Exercise brief
The answer must be an exact copy of all the data below.

· · ·

Lemma set_used_some m a i u x :
  usage_at m (a, i) = Some x -> set_used m a i u = Ret (mark [(a, i)] u m).
Proof.
  unfold usage_at, set_used. cbn [fst snd]. destruct (Z.ltb_spec i 0) as [| Hi]; [done |].
  destruct (m !! a) as [v |] eqn:E; [| done]. intros Hx. cbn in Hx.
  change (default [] (Some v)) with v. cbv zeta.
  rewrite (vec_at_lookup v i x Hi Hx), outcome_bind_ret. unfold vec_set.
  pose proof (lookup_lt_Some _ _ _ Hx). destruct (Z.leb_spec 0 i); [| lia].
  destruct (Z.ltb_spec i (Z.of_nat (length v))); [| lia]. cbn [andb]. rewrite outcome_bind_ret.
  f_equal. apply map_eq. intros b. rewrite mark_lookup. destruct (decide (b = a)) as [-> | Hne].
  - rewrite lookup_insert_eq, E. cbn. f_equal. apply list_eq. intros j. rewrite list_lookup_imap.
    destruct (decide (j = Z.to_nat i)) as [-> | Hj].
    + rewrite list_lookup_insert_eq, Hx by done. cbn.
      rewrite decide_True; [done |]. rewrite Z2Nat.id by done. by constructor.
    + rewrite list_lookup_insert_ne by done. destruct (v !! j); [| done]. cbn.
      rewrite decide_False; [done |]. intros [= Hj']%list_elem_of_singleton. lia.
  - rewrite lookup_insert_ne by done. destruct (m !! b) as [w |]; [| done]. cbn. f_equal.
    apply list_eq. intros j. rewrite list_lookup_imap. destruct (w !! j); [| done]. cbn.
    rewrite decide_False; [done |]. intros [= Hj' _]%list_elem_of_singleton. done.
Qed.

Lemma set_used_inv m a i u m' :
  set_used m a i u = Ret m' -> is_Some (usage_at m (a, i)) /\ m' = mark [(a, i)] u m.
Proof.
  intros H. assert (Hx : is_Some (usage_at m (a, i))).
  { unfold set_used in H. apply outcome_bind_inv in H as (x & Hx & _). apply vec_at_Ret in Hx as [Hi Hx].
    unfold usage_at. cbn [fst snd]. destruct (Z.ltb_spec i 0); [lia |]. destruct (m !! a); [by eexists | done]. }
  split; [done |]. destruct Hx as [x Hx]. rewrite (set_used_some _ _ _ _ _ Hx) in H. by injection H.
Qed.

Lemma usage_at_mark m ps u p :
  usage_at (mark ps u m) p = (fun x => if decide (p ∈ ps) then with_used u x else x) <$> usage_at m p.
Proof.
  destruct p as [a i]. unfold usage_at. cbn [fst snd]. destruct (Z.ltb_spec i 0); [done |].
  rewrite mark_lookup. destruct (m !! a) as [v |]; [| done]. cbn. rewrite list_lookup_imap.
  destruct (v !! Z.to_nat i); [| done]. cbn. by rewrite Z2Nat.id by done.
Qed.

Lemma mark_unmark ps m :
  Forall (fun p => forall x, usage_at m p = Some x -> mu_isUsed x = false) ps ->
  mark ps false (mark ps true m) = m.
Proof.
  intros Hu. rewrite mark_mark. rewrite <- (mark_nil true m) at 2. unfold mark. apply map_eq. intros a.
  rewrite !map_lookup_imap. destruct (m !! a) as [v |] eqn:E; [| done]. cbn. f_equal. apply list_eq.
  intros i. rewrite !list_lookup_imap. destruct (v !! i) as [x |] eqn:Ex; [| done]. cbn. f_equal.
  rewrite (decide_False (P := _ ∈ [])) by apply not_elem_of_nil.
  destruct (decide ((a, Z.of_nat i) ∈ ps)) as [Hin |]; [| done].
  rewrite Forall_forall in Hu. specialize (Hu _ Hin x). unfold usage_at in Hu. cbn [fst snd] in Hu.
  rewrite E, Nat2Z.id in Hu. destruct (Z.ltb_spec (Z.of_nat i) 0); [lia |]. cbn in Hu.
  specialize (Hu Ex). destruct x as [t o b]. cbn in Hu. by rewrite Hu.
Qed.

(** ** The input loops *)

Lemma fresh_step (h : Z) (k : bytes) (ks : list bytes) (spent : gmap bytes Z) :
  spent !! k = None -> NoDup ks -> Forall (fun x => <[k := h]> spent !! x = None) ks ->
  NoDup (k :: ks) /\ Forall (fun x => spent !! x = None) (k :: ks).
Proof.
  intros Hk Hnd Hf. assert (Hf' : forall x, x ∈ ks -> x <> k /\ spent !! x = None).
  { intros x Hx. rewrite Forall_forall in Hf. specialize (Hf x Hx).
    destruct (decide (x = k)) as [-> | Hne]; [by rewrite lookup_insert_eq in Hf |].
    split; [done |]. by rewrite lookup_insert_ne in Hf. }
  split; (constructor; [| try done]).
  - intros Hin. by destruct (Hf' _ Hin).
  - done.
  - apply Forall_forall. intros x Hx. by apply Hf'.
Qed.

· · ·

Solution to this exercise
Lemma set_used_some m a i u x :
  usage_at m (a, i) = Some x -> set_used m a i u = Ret (mark [(a, i)] u m).
Proof.
  unfold usage_at, set_used. cbn [fst snd]. destruct (Z.ltb_spec i 0) as [| Hi]; [done |].
  destruct (m !! a) as [v |] eqn:E; [| done]. intros Hx. cbn in Hx.
  change (default [] (Some v)) with v. cbv zeta.
  rewrite (vec_at_lookup v i x Hi Hx), outcome_bind_ret. unfold vec_set.
  pose proof (lookup_lt_Some _ _ _ Hx). destruct (Z.leb_spec 0 i); [| lia].
  destruct (Z.ltb_spec i (Z.of_nat (length v))); [| lia]. cbn [andb]. rewrite outcome_bind_ret.
  f_equal. apply map_eq. intros b. rewrite mark_lookup. destruct (decide (b = a)) as [-> | Hne].
  - rewrite lookup_insert_eq, E. cbn. f_equal. apply list_eq. intros j. rewrite list_lookup_imap.
    destruct (decide (j = Z.to_nat i)) as [-> | Hj].
    + rewrite list_lookup_insert_eq, Hx by done. cbn.
      rewrite decide_True; [done |]. rewrite Z2Nat.id by done. by constructor.
    + rewrite list_lookup_insert_ne by done. destruct (v !! j); [| done]. cbn.
      rewrite decide_False; [done |]. intros [= Hj']%list_elem_of_singleton. lia.
  - rewrite lookup_insert_ne by done. destruct (m !! b) as [w |]; [| done]. cbn. f_equal.
    apply list_eq. intros j. rewrite list_lookup_imap. destruct (w !! j); [| done]. cbn.
    rewrite decide_False; [done |]. intros [= Hj' _]%list_elem_of_singleton. done.
Qed.

Lemma set_used_inv m a i u m' :
  set_used m a i u = Ret m' -> is_Some (usage_at m (a, i)) /\ m' = mark [(a, i)] u m.
Proof.
  intros H. assert (Hx : is_Some (usage_at m (a, i))).
  { unfold set_used in H. apply outcome_bind_inv in H as (x & Hx & _). apply vec_at_Ret in Hx as [Hi Hx].
    unfold usage_at. cbn [fst snd]. destruct (Z.ltb_spec i 0); [lia |]. destruct (m !! a); [by eexists | done]. }
  split; [done |]. destruct Hx as [x Hx]. rewrite (set_used_some _ _ _ _ _ Hx) in H. by injection H.
Qed.

Lemma usage_at_mark m ps u p :
  usage_at (mark ps u m) p = (fun x => if decide (p ∈ ps) then with_used u x else x) <$> usage_at m p.
Proof.
  destruct p as [a i]. unfold usage_at. cbn [fst snd]. destruct (Z.ltb_spec i 0); [done |].
  rewrite mark_lookup. destruct (m !! a) as [v |]; [| done]. cbn. rewrite list_lookup_imap.
  destruct (v !! Z.to_nat i); [| done]. cbn. by rewrite Z2Nat.id by done.
Qed.

Lemma mark_unmark ps m :
  Forall (fun p => forall x, usage_at m p = Some x -> mu_isUsed x = false) ps ->
  mark ps false (mark ps true m) = m.
Proof.
  intros Hu. rewrite mark_mark. rewrite <- (mark_nil true m) at 2. unfold mark. apply map_eq. intros a.
  rewrite !map_lookup_imap. destruct (m !! a) as [v |] eqn:E; [| done]. cbn. f_equal. apply list_eq.
  intros i. rewrite !list_lookup_imap. destruct (v !! i) as [x |] eqn:Ex; [| done]. cbn. f_equal.
  rewrite (decide_False (P := _ ∈ [])) by apply not_elem_of_nil.
  destruct (decide ((a, Z.of_nat i) ∈ ps)) as [Hin |]; [| done].
  rewrite Forall_forall in Hu. specialize (Hu _ Hin x). unfold usage_at in Hu. cbn [fst snd] in Hu.
  rewrite E, Nat2Z.id in Hu. destruct (Z.ltb_spec (Z.of_nat i) 0); [lia |]. cbn in Hu.
  specialize (Hu Ex). destruct x as [t o b]. cbn in Hu. by rewrite Hu.
Qed.

(** ** The input loops *)

Lemma fresh_step (h : Z) (k : bytes) (ks : list bytes) (spent : gmap bytes Z) :
  spent !! k = None -> NoDup ks -> Forall (fun x => <[k := h]> spent !! x = None) ks ->
  NoDup (k :: ks) /\ Forall (fun x => spent !! x = None) (k :: ks).
Proof.
  intros Hk Hnd Hf. assert (Hf' : forall x, x ∈ ks -> x <> k /\ spent !! x = None).
  { intros x Hx. rewrite Forall_forall in Hf. specialize (Hf x Hx).
    destruct (decide (x = k)) as [-> | Hne]; [by rewrite lookup_insert_eq in Hf |].
    split; [done |]. by rewrite lookup_insert_ne in Hf. }
  split; (constructor; [| try done]).
  - intros Hin. by destruct (Hf' _ Hin).
  - done.
  - apply Forall_forall. intros x Hx. by apply Hf'.
Qed.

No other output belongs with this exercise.